THAILAND: The annual Songkran festival will be allowed to go ahead next month to stimulate tourism and the economy, but celebrations must comply with disease control measures, triggering some health concerns from a senior physician.

CoronavirusCOVID-19culturehealthSafety
By Bangkok Post

Thursday 4 March 2021, 09:21AM


Visitors are scarce on Khao San Road in Bangkok, once packed with tourists before the COVID-19 pandemic. The government says it will allow the annual Songkran festival to be celebrated next month to stimulate tourism and the economy, but with strict disease control measures in place. Photo: Pornprom Satrabhaya.

Visitors are scarce on Khao San Road in Bangkok, once packed with tourists before the COVID-19 pandemic. The government says it will allow the annual Songkran festival to be celebrated next month to stimulate tourism and the economy, but with strict disease control measures in place. Photo: Pornprom Satrabhaya.

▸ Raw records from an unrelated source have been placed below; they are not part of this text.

(* ===== verification/Results.v ===== *)
(** * Results: what the internal rules send through their messages

    A message is the only channel of a rule: symbol highlighting reports its list
    of symbols as a JSON text and the metric of cognitive complexity a numeral.
    This file ties [symbol-highlighting.ts] and [S3776/rule.ts] (the texts) to
    [issues/extract.ts] and [issues/transform.ts] (what is read from them),
    through the interface [JsonCodec]. *)

From Stdlib Require Import ZArith Lia Ascii DecimalN.
From Stdlib Require Import DecimalString.
From stdpp Require Import base list strings.
From S2P Require Import Prelude JsString Json Estree Metrics Highlighting Issues.

Open Scope js_scope.

(** ** Values in JSON *)

Definition metrics_location_json (l : Location) : json :=
  JObj [("startLine", JNum (startLine l)); ("startCol", JNum (startCol l));
        ("endLine", JNum (endLine l)); ("endCol", JNum (endCol l))].

Definition as_metrics_location (v : json) : option Location :=
  match v with
  | JObj kvs =>
      startLine ← required "startLine" kvs as_number;
      startCol ← required "startCol" kvs as_number;
      endLine ← required "endLine" kvs as_number;
      endCol ← required "endCol" kvs as_number;
      Some (mkLocation startLine startCol endLine endCol)
  | _ => None
  end.

#[export] Program Instance metrics_location_codec : JsonCodec Location := {|
  to_json := metrics_location_json;
  of_json := as_metrics_location |}.
Next Obligation. by intros []. Qed.

Definition symbol_json (s : SymbolHighlight) : json :=
  JObj [("declaration", to_json (declaration s)); ("references", to_json (symbol_references s))].

Definition as_symbol (v : json) : option SymbolHighlight :=
  match v with
  | JObj kvs =>
      declaration ← required "declaration" kvs of_json;
      references ← required "references" kvs of_json;
      Some (mkSymbol declaration references)
  | _ => None
  end.

#[export] Program Instance symbol_codec : JsonCodec SymbolHighlight := {|
  to_json := symbol_json;
  of_json := as_symbol |}.
Next Obligation.
  intros [d r]. unfold symbol_json, as_symbol, required, json_get.
  cbn -[to_json of_json]. rewrite of_to_json. cbn -[to_json of_json]. by rewrite of_to_json.
Qed.

(** ** The texts *)

(** [JSON.stringify(result)], the message of the rule of symbol highlighting. *)
Definition symbols_message (symbols : list SymbolHighlight) : string := stringify (to_json symbols).

(** The template [{{complexityAmount}}] with the complexity of the file. *)
Definition complexity_message (fileComplexity : Z) : string := print_int fileComplexity.

(** [message] is what the wrapper gets for a report of the internal rule [ruleId]
    with the text [text]: these rules have no fixes. *)
Definition reports (ruleId text : string) (message : LintMessage) : Prop :=
  m_ruleId message = Some ("sonarjs/" +:+ ruleId) /\ m_message message = text
  /\ m_fix message = None /\ m_suggestions message = None.

Definition is_internal (ruleId : string) : Prop :=
  ruleId = symbolHighlightingRuleId \/ ruleId = cognitiveComplexityRuleId.

#[export] Instance is_internal_dec ruleId : Decision (is_internal ruleId).
Proof. unfold is_internal. apply _. Defined.

(** A message of the other rules: the path of a UCFG file, or a message that
    transforms and is not one of an internal rule once decoded. *)
Definition external getLocFromIndex rules (message : LintMessage) : Prop :=
  is_ucfg message = true
  \/ exists issue, transformMessage getLocFromIndex rules message = Ok issue
       /\ forall i, issue = Some i -> ~ is_internal (i_ruleId i).

(** The issue of a message, when it transforms. *)
Definition issue_of getLocFromIndex rules (message : LintMessage) : option Issue :=
  match transformMessage getLocFromIndex rules message with Ok issue => issue | Throw _ => None end.

(** ** Lemmas *)

Lemma Number_print_nat p :
  exists c t d, NilZero.string_of_uint (N.to_uint (Npos p)) = String c t
    /\ Ascii.eqb c "-" = false /\ Ascii.eqb c "+" = false
    /\ take_digits (String c t) = (d, "") /\ d <> Decimal.Nil /\ N.of_uint d = Npos p.
Proof.
  destruct (print_nat_head p) as (c & t & E & Hc). exists c, t, (N.to_uint (Npos p)).
  assert (N.to_uint (Npos p) <> Decimal.Nil) as Hn.
  { intros H. pose proof (DecimalN.Unsigned.of_to (Npos p)) as Ho. by rewrite H in Ho. }
  split; [done|]. assert (forall a, (nat_of_ascii a < 48)%nat -> Ascii.eqb c a = false) as Ha.
  { intros a H. apply Ascii.eqb_neq. intros ->. lia. }
  split; [apply Ha; vm_compute; lia|]. split; [apply Ha; vm_compute; lia|].
  rewrite <- E. split; [|split; [done|apply DecimalN.Unsigned.of_to]].
  pose proof (take_digits_print (N.to_uint (Npos p)) "" eq_refl) as T.
  rewrite append_nil in T. unfold NilZero.string_of_uint. by destruct (N.to_uint (Npos p)).
Qed.

(** [Number] reads the numerals that [toString] writes. *)
Lemma Number_print z : Number (print_int z) = Some z.
Proof.
  unfold Number. rewrite trim_numeral by apply print_int_chars.
  destruct z as [|p|p]; [done|..]; destruct (Number_print_nat p) as (c & t & d & E & Hm & Hp & T & Hn & Ho).
  - cbn [print_int]. rewrite E, Hm, Hp, T. cbv iota beta. destruct d; try done; by rewrite Ho.
  - cbn [print_int String.append]. rewrite E.
    change ("-" +:+ String c t) with (String "-" (String c t)). cbv iota beta.
    change (Ascii.eqb "-" "-") with true. cbv iota beta. rewrite T. destruct d; try done; by rewrite Ho.
Qed.

(** The messages of the internal rules become issues with their texts, whether or
    not the rule encodes secondary locations: a list and a number add nothing to
    an issue. *)
Lemma internal_message_transforms getLocFromIndex rules ruleId v message :
  match v with JObj _ => False | _ => True end ->
  reports ruleId (stringify v) message ->
  exists issue, transformMessage getLocFromIndex rules message = Ok (Some issue)
    /\ i_ruleId issue = ruleId /\ i_message issue = stringify v.
Proof.
  intros Hv (Hr & Hm & Hf & Hs). unfold transformMessage, convertMessage. rewrite Hr, Hm.
  assert (startsWith "sonarjs/" ("sonarjs/" +:+ ruleId) = true) as -> by (by destruct ruleId).
  assert (withoutPrefix ("sonarjs/" +:+ ruleId) = ruleId) as -> by done.
  unfold transformFixes, hasQuickFix. rewrite Hf, Hs. cbn [negb rbind].
  unfold decodeSonarRuntime. cbn [i_message i_ruleId]. rewrite JSON_parse_stringify.
  destruct (hasSonarRuntimeOption _); [destruct v|]; try done; cbn; by eexists.
Qed.

Lemma internal_not_ucfg ruleId text message :
  is_internal ruleId -> reports ruleId text message -> is_ucfg message = false.
Proof. intros [-> | ->] (Hr & _); unfold is_ucfg; by rewrite Hr. Qed.

Lemma filter_all {A} (P : A -> Prop) `{!forall x, Decision (P x)} l : Forall P l -> filter P l = l.
Proof. induction 1; [done|]. rewrite filter_cons, decide_True by done. by f_equal. Qed.

Lemma filter_none {A} (P : A -> Prop) `{!forall x, Decision (P x)} l :
  Forall (fun x => ~ P x) l -> filter P l = [].
Proof. induction 1; [done|]. by rewrite filter_cons, decide_False. Qed.

(** When one issue has the rule, it is the one found. *)
Lemma removed_only ruleId l rest found i :
  removed ruleId l rest found -> filter (fun j => i_ruleId j = ruleId) l ≡ₚ [i] ->
  found = Some i /\ rest = filter (fun j => i_ruleId j <> ruleId) l.
Proof.
  intros H E. apply Permutation_singleton_r in E. unfold removed in H. destruct found as [j|].
  - destruct H as (pre & post & -> & -> & Hj & Hpre).
    assert (filter (fun j => i_ruleId j = ruleId) pre = []) as Np by by apply filter_none.
    assert (filter (fun j => i_ruleId j <> ruleId) pre = pre) as Ap by by apply filter_all.
    rewrite filter_app, Np, filter_cons, decide_True in E by done. cbn in E. injection E as -> E.
    split; [done|]. rewrite filter_app, Ap, filter_cons, decide_False by naive_solver.
    f_equal. symmetry. apply filter_all, Forall_forall. intros k Hk Hr.
    assert (k ∈ filter (fun j => i_ruleId j = ruleId) post) as X by by apply list_elem_of_filter.
    rewrite E in X. by apply not_elem_of_nil in X.
  - destruct H as [-> H]. assert (filter (fun j => i_ruleId j = ruleId) l = []) as Nl
      by by apply filter_none. by rewrite Nl in E.
Qed.

Section Arrival.

Variable getLocFromIndex : Z -> Z * Z.
Variable rules : string -> option RuleMetaData.

Notation transform := (transformMessage getLocFromIndex rules).
Notation the_issue := (issue_of getLocFromIndex rules).

Lemma external_linted others :
  Forall (external getLocFromIndex rules) others ->
  Forall (fun m => exists o, transform m = Ok o) (linted others)
  /\ Forall (fun i => ~ is_internal (i_ruleId i)) (omap the_issue (linted others)).
Proof.
  unfold linted, issue_of. induction 1 as [|m others Hm _ [IH1 IH2]]; [done|].
  rewrite filter_cons. case_decide as U; [|done]. destruct Hm as [?|(o & Ho & Hi)]; [congruence|].
  split; [constructor; [by eexists|done]|]. cbn. rewrite Ho. destruct o as [i|]; [|done].
  constructor; [by apply Hi|done].
Qed.

Lemma transformed_all l :
  Forall (fun m => exists o, transform m = Ok o) l ->
  Forall2 (fun m o => transform m = Ok o) l (map the_issue l).
Proof.
  unfold issue_of. induction 1 as [|m l [o Ho] _ IH]; [done|]. constructor; [|done]. by rewrite Ho.
Qed.

Lemma omap_issues l : omap id (map the_issue l) = omap the_issue l.
Proof. induction l as [|m l IH]; [done|]. cbn. by rewrite IH. Qed.

(** One issue of each internal rule among others that are of neither. *)
Lemma one_of_each (l others : list Issue) s c :
  i_ruleId s = symbolHighlightingRuleId -> i_ruleId c = cognitiveComplexityRuleId ->
  l ≡ₚ s :: c :: others -> Forall (fun i => ~ is_internal (i_ruleId i)) others ->
  filter (fun j => i_ruleId j = symbolHighlightingRuleId) l ≡ₚ [s]
  /\ filter (fun j => i_ruleId j = cognitiveComplexityRuleId)
       (filter (fun j => i_ruleId j <> symbolHighlightingRuleId) l) ≡ₚ [c].
Proof.
  intros Es Ec -> H. rewrite list_filter_filter, !filter_cons, Es, Ec.
  rewrite !(filter_none _ others).
  - repeat case_decide; by naive_solver.
  - eapply Forall_impl; [exact H|]. intros i N [E _]. apply N. by right.
  - eapply Forall_impl; [exact H|]. intros i N E. apply N. by left.
Qed.

End Arrival.

(** ** Property *)

(** The results of the internal rules arrive. When the messages of a file
    are, in any order, one report of the symbols, one report of the complexity
    and messages of other rules that transform, linting returns exactly the list
    of symbols and the complexity that were reported, and the issues, in the
    order of the messages, of all the other messages; this does not depend on
    whether the internal rules encode secondary locations. *)
Theorem internal_results_arrive getLocFromIndex rules symbols complexity
    symbolMessage complexityMessage others msgs :
  reports symbolHighlightingRuleId (symbols_message symbols) symbolMessage ->
  reports cognitiveComplexityRuleId (complexity_message complexity) complexityMessage ->
  Forall (external getLocFromIndex rules) others ->
  msgs ≡ₚ symbolMessage :: complexityMessage :: others ->
  exists r, transformMessages getLocFromIndex rules msgs = Ok r
    /\ of_json (highlightedSymbols r) = Some symbols
    /\ cognitiveComplexity r = Some complexity
    /\ issues r = filter (fun i => ~ is_internal (i_ruleId i))
                     (omap (issue_of getLocFromIndex rules) (linted msgs)).
Proof.
  intros Hs Hc Ho Hm.
  destruct (internal_message_transforms getLocFromIndex rules _ (JArr (map to_json symbols)) _ I Hs)
    as (si & Ts & Rs & Ms).
  destruct (internal_message_transforms getLocFromIndex rules _ (JNum complexity) _ I Hc)
    as (ci & Tc & Rc & Mc).
  apply external_linted in Ho as [Ao Io].
  assert (linted msgs ≡ₚ symbolMessage :: complexityMessage :: linted others) as Hl.
  { unfold linted. rewrite Hm, !filter_cons, !decide_True; [done|..];
      (eapply internal_not_ucfg; [|done]); [by right|by left]. }
  assert (omap (issue_of getLocFromIndex rules) (linted msgs)
          ≡ₚ si :: ci :: omap (issue_of getLocFromIndex rules) (linted others)) as Hi.
  { rewrite Hl. cbn. unfold issue_of at 1 2. by rewrite Ts, Tc. }
  destruct (one_of_each _ _ si ci Rs Rc Hi Io) as [Fs Fc].
  destruct (removed_only _ _ _ _ _ (findAndRemove_removed _ _) Fs) as [E1 L1].
  rewrite <- L1 in Fc.
  destruct (removed_only _ _ _ _ _ (findAndRemove_removed _ _) Fc) as [E2 L2].
  exists (mkResult (filter (fun i => ~ is_internal (i_ruleId i))
              (omap (issue_of getLocFromIndex rules) (linted msgs)))
            (map m_message (filter (fun m => is_ucfg m = true) msgs)) (to_json symbols) (Some complexity)).
  split; [|split; [apply of_to_json|done]].
  apply transformMessages_spec.
  eexists (map (issue_of getLocFromIndex rules) (linted msgs)), _, (Some si), (Some ci).
  split; [|split; [|split; [|split; [done|split]]]].
  - apply transformed_all. rewrite Hl. constructor; [by eexists|]. constructor; [by eexists|done].
  - rewrite omap_issues, <- E1. apply findAndRemove_removed.
  - cbn [issues].
    replace (filter (fun i => ~ is_internal (i_ruleId i)) _)
      with (filter (fun i => i_ruleId i <> cognitiveComplexityRuleId)
              (findAndRemoveFirstIssue (omap (issue_of getLocFromIndex rules) (linted msgs))
                 symbolHighlightingRuleId).1).
    + rewrite <- L2, <- E2. apply findAndRemove_removed.
    + rewrite L1, list_filter_filter. apply list_filter_iff. unfold is_internal. naive_solver.
  - cbn [highlightedSymbols]. rewrite Ms. apply JSON_parse_stringify.
  - cbn. rewrite Mc. symmetry. apply Number_print.
Qed.

(** ** Witness *)

Definition internal_message (ruleId text : string) : LintMessage :=
  mkMessage (Some ("sonarjs/" +:+ ruleId)) 1 1 None None text None None.

Definition some_symbols : list SymbolHighlight :=
  [mkSymbol (mkLocation 1 4 1 5) [mkLocation 2 0 2 1]; mkSymbol (mkLocation 1 8 1 9) []].

Lemma internal_results_arrive_witness :
  exists r,
    transformMessages (fun i => (1%Z, i)) (fun _ => None)
      [internal_message cognitiveComplexityRuleId "12";
       internal_message "S1116" "Unnecessary semicolon.";
       internal_message symbolHighlightingRuleId (symbols_message some_symbols)] = Ok r
    /\ of_json (highlightedSymbols r) = Some some_symbols
    /\ cognitiveComplexity r = Some 12%Z
    /\ map i_ruleId (issues r) = ["S1116"].
Proof.
  destruct (internal_results_arrive (fun i => (1%Z, i)) (fun _ => None) some_symbols 12
    (internal_message symbolHighlightingRuleId (symbols_message some_symbols))
    (internal_message cognitiveComplexityRuleId "12")
    [internal_message "S1116" "Unnecessary semicolon."]
    [internal_message cognitiveComplexityRuleId "12";
     internal_message "S1116" "Unnecessary semicolon.";
     internal_message symbolHighlightingRuleId (symbols_message some_symbols)])
    as (r & Hr & Hs & Hc & Hi).
  - done.
  - done.
  - constructor; [|constructor]. right. eexists. split; [by vm_compute|].
    intros i [= <-]. by intros [H|H].
  - apply Permutation_sym. rewrite (Permutation_swap _ _ _). constructor.
    apply (Permutation_swap _ _ []).
  - exists r. split; [exact Hr|]. split; [exact Hs|]. split; [exact Hc|].
    rewrite Hi. by vm_compute.
Defined.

Prime Minister Prayut Chan-o-cha yesterday (Mar 3) signalled further easing of travel restrictions to stimulate the economy, saying the Songkran festival could be celebrated fully, but only if social distancing rules are respected.

He gave an interview at Government House on the government’s relaxation of COVID-19 measures for Songkran.

He said he expected it was likely travel curbs would be further eased, which could further boost spirits at festival time.

“The government is in the process of considering what can be allowed, whether to permit some activities or all of them. But if the virus spreads [because of it], the government might be blamed for it,” Gen Prayut said.

“So I call for your understanding. Easing restrictions is not an easy call to make since the government has to take responsibility for the whole country.”

Meanwhile, Culture Minister Itthiphol Kunplome said the ministry decided to permit Songkran activities this year, but insisted disease prevention measures must be strictly maintained.

“Chief among the measures are social distancing and capacity limits,” he said.

Organisers of Songkran celebrations, particularly those at famous venues such as Khao San Road, were allowed to decide for themselves whether to organise any activities this year, he said.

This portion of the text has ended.